Yes, we can easily dismiss the stubborn and belligerent stance of Kim Jong-un as that of a madman but there is method in his madness. He is operating in survival mode.

As the Russian President Vladimir Putin and others have pointed out, he would rather his people eat grass than succumb to sanctions, no matter how crippling. Indeed, his people have resorted to consume grass and roots during the 1994–1998 famine when starvation was common in rural regions. Hundreds of thousands (by some accounts millions) died from hunger.

Kim Jong-un views his nuclear bombs and intercontinental ballistic missiles (ICBMs) as his nation’s insurance policy against attack or invasion.

What he seeks is to be recognised by the US and other western powers as a nuclear state, a fully-fledged member of the nuclear club in line with the US, Russia, China, the UK, France, India, Pakistan and Israel. Nevertheless, as Russia has warned, if he is squeezed tight into a corner he might be driven to lash out with a preemptive nuclear strike.

I do not in any way seek to defend this horrible regime whose people have been forced into gulags, beaten and tortured; a place where human rights have no place in society and ‘freedom’ is just a word in the dictionary. However, given that the crisis between the regime and the Trump administration is heading towards boiling point, I do think it’s important to attempt to understand Kim’s mindset.
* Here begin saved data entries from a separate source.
(* ===== verification/Umalloc.v ===== *)
(** * The user memory allocator

    [malloc], [free] and [morecore] of [umalloc.c] on the memory of a process:
    a header is the word of its pointer followed by the word of its size, in
    units of eight bytes.  The static variable [freep] and the size of the
    process are the state; [sbrk] is what [sys_sbrk] and [growproc] do to that
    size, where a list says for each growth whether the kernel has the pages.
    The loops take the size of the process as fuel, which is enough because no
    two headers are closer than eight bytes. *)

From Stdlib Require Import Sorting.Sorted.
From S2P Require Import Prelude Defs.

Record ustate := U {
  u_mem : memory;
  u_freep : Z;
  u_sz : Z;
  u_grants : list bool
}.

(** [p->s.ptr], [p->s.size] and [p + n] for a [Header *p]. *)
Definition hptr (m : memory) (p : Z) : Z := ld32 m p.
Definition hsize (m : memory) (p : Z) : Z := ld32 m (p + 4).
Definition set_ptr (m : memory) (p v : Z) : memory := st32 m p v.
Definition set_size (m : memory) (p v : Z) : memory := st32 m (p + 4) v.
Definition hplus (p n : Z) : Z := u32 (p + 8 * n).

(** [sbrk(n)]: the old size, None for -1. *)
Definition sbrk (n : Z) (u : ustate) : option Z * ustate :=
  let n := i32 n in
  let sz := u_sz u in
  if 0 <? n then
    match u_grants u with
    | true :: g =>
        if KERNBASE <=? sz + n then (None, U (u_mem u) (u_freep u) sz g)
        else (Some sz, U (u_mem u) (u_freep u) (sz + n) g)
    | _ :: g => (None, U (u_mem u) (u_freep u) sz g)
    | [] => (None, u)
    end
  else if n <? 0 then
    let newsz := u32 (sz + n) in
    if sz <=? newsz then (Some sz, u)
    else if newsz =? 0 then (None, u)
    else (Some sz, U (u_mem u) (u_freep u) newsz (u_grants u))
  else (Some sz, u).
His recent testing of a powerful hydrogen bomb and his launching of missiles over Japan were messages in answer to the verbal “fire and fury”/ “locked and loaded” statements emanating from the White House. China and Russia have been alarmed at the fiery rhetoric of the American president and top officials, such as that of the US Ambassador to the UN Nikki Haley and National Security Adviser H.R. McMaster who have both stressed that a military solution remains on the table and that the window for diplomacy is shutting fast.

Of course, there is always a military option but at what cost! “Forget it,” said Trump’s controversial former adviser Steve Bannon. “Until somebody solves the part of the equation that shows me that ten million in Seoul don’t die in the first 30 minutes from conventional weapons, I don’t know what you’re talking about. There is no military solution here. They got us.”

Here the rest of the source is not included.